In [None]:
import pandas as pd
import seaborn as sns
import matplotlib.pyplot as plt
import plotly.express as px
from wordcloud import WordCloud
from sklearn.cluster import KMeans
import numpy as np

# Load the dataset
content_df = pd.read_csv('Netflix-Data-Analysis.csv')

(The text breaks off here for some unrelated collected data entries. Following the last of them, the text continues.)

(** * Further properties of the module *)

(** ** What the constructor can do *)

(** X1. The constructor has these outcomes and no other: the line pattern
    does not match and the default record with the raw line is returned,
    nothing printed; the pattern matches and the captured accept date does
    not parse or one of the captured numbers the constructor converts has
    more digits than [int] accepts, and [ValueError] is raised, after at
    most the notice of an unparseable request; the pattern matches, the date
    parses and these numbers are within the limit, and a valid record is
    returned.  It never raises [TypeError], and never returns an invalid
    record for a line the pattern matches. *)
Theorem constructor_outcomes (line : string) :
  (re_match HAPROXY_LINE_REGEX (L line) = None
   /\ new_Line line = (inr (set_raw_line (PStr line) Line_defaults), []))
  \/ (exists m date,
        re_match HAPROXY_LINE_REGEX (L line) = Some m
        /\ mgroup "accept_date" m = Some date
        /\ (((strptime date = None \/ converted_fit m = false)
             /\ exists out,
                  new_Line line = (inl ValueError, out)
                  /\ (out = []
                      \/ exists raw,
                           mgroup "http_request" m = Some raw
                           /\ out = bad_request_notice raw))
            \/ (exists d r out,
                  strptime date = Some d
                  /\ converted_fit m = true
                  /\ new_Line line = (inr r, out)
                  /\ is_valid r = true
                  /\ accept_date r = PDate d))).
Proof.
  destruct (re_match HAPROXY_LINE_REGEX (L line)) as [m|] eqn:Hm.
  - right. destruct (line_view _ _ Hm) as (v & Hg & Hok & _ & _).
    exists m, (v_date v). split; [reflexivity|].
    split; [apply mgroup_accept_date_view; exact Hg|].
    rewrite (new_Line_accepted _ _ _ Hm Hg Hok), (converted_fit_view _ _ Hg).
    destruct (view_fits v) eqn:Hfit.
    + rewrite (outcome_of_fits _ _ Hfit).
      destruct (strptime (v_date v)) as [d|].
      * right. exists d, (record_of line v d), (output_of v).
        split; [reflexivity|]. split; [reflexivity|]. split; [reflexivity|].
        split; [apply record_of_valid | apply record_of_dates].
      * left. split; [left; reflexivity|]. exists []. auto.
    + left. split; [right; reflexivity|].
      destruct (outcome_of_raises line v (or_introl Hfit)) as (out & Ho & Hor).
      exists out. split; [exact Ho|].
      destruct Hor as [-> | ->]; [left; reflexivity|].
      apply output_of_notice. exact Hg.
  - left. split; [reflexivity | apply new_Line_unmatched; exact Hm].
Qed.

## 1. Data Overview & Missing Values

In [None]:
missing_values = content_df.isnull().sum()
sns.barplot(x=missing_values.index, y=missing_values.values)
plt.xticks(rotation=90)
plt.title('Missing Values in Each Column')
plt.show()

## 2. Content Distribution

In [None]:
sns.countplot(x='type', data=content_df)
plt.title('Distribution of Content Types')
plt.show()

## 3. Top Directors

In [None]:
top_directors = content_df['director'].value_counts().head(10)
sns.barplot(y=top_directors.index, x=top_directors.values)
plt.title('Top 10 Directors by Number of Titles')
plt.show()

## 4. Cast Analysis

In [None]:
cast_members = content_df['cast'].dropna().str.split(', ').explode()
top_cast = cast_members.value_counts().head(10)
sns.barplot(y=top_cast.index, x=top_cast.values)
plt.title('Top 10 Actors/Actresses')
plt.show()

## 5. Content by Country

In [None]:
top_countries = content_df['country'].value_counts().head(10)
sns.barplot(y=top_countries.index, x=top_countries.values)
plt.title('Top 10 Countries by Number of Titles')
plt.show()

## 6. Release Year Distribution

In [None]:
sns.histplot(content_df['release_year'], bins=20, kde=True)
plt.title('Release Year Distribution')
plt.show()

## 7. Word Cloud of Titles

In [None]:
wordcloud = WordCloud(width=800, height=400, background_color='white').generate(' '.join(content_df['title']))
plt.figure(figsize=(10, 5))
plt.imshow(wordcloud, interpolation='bilinear')
plt.axis('off')
plt.title('Word Cloud of Titles')
plt.show()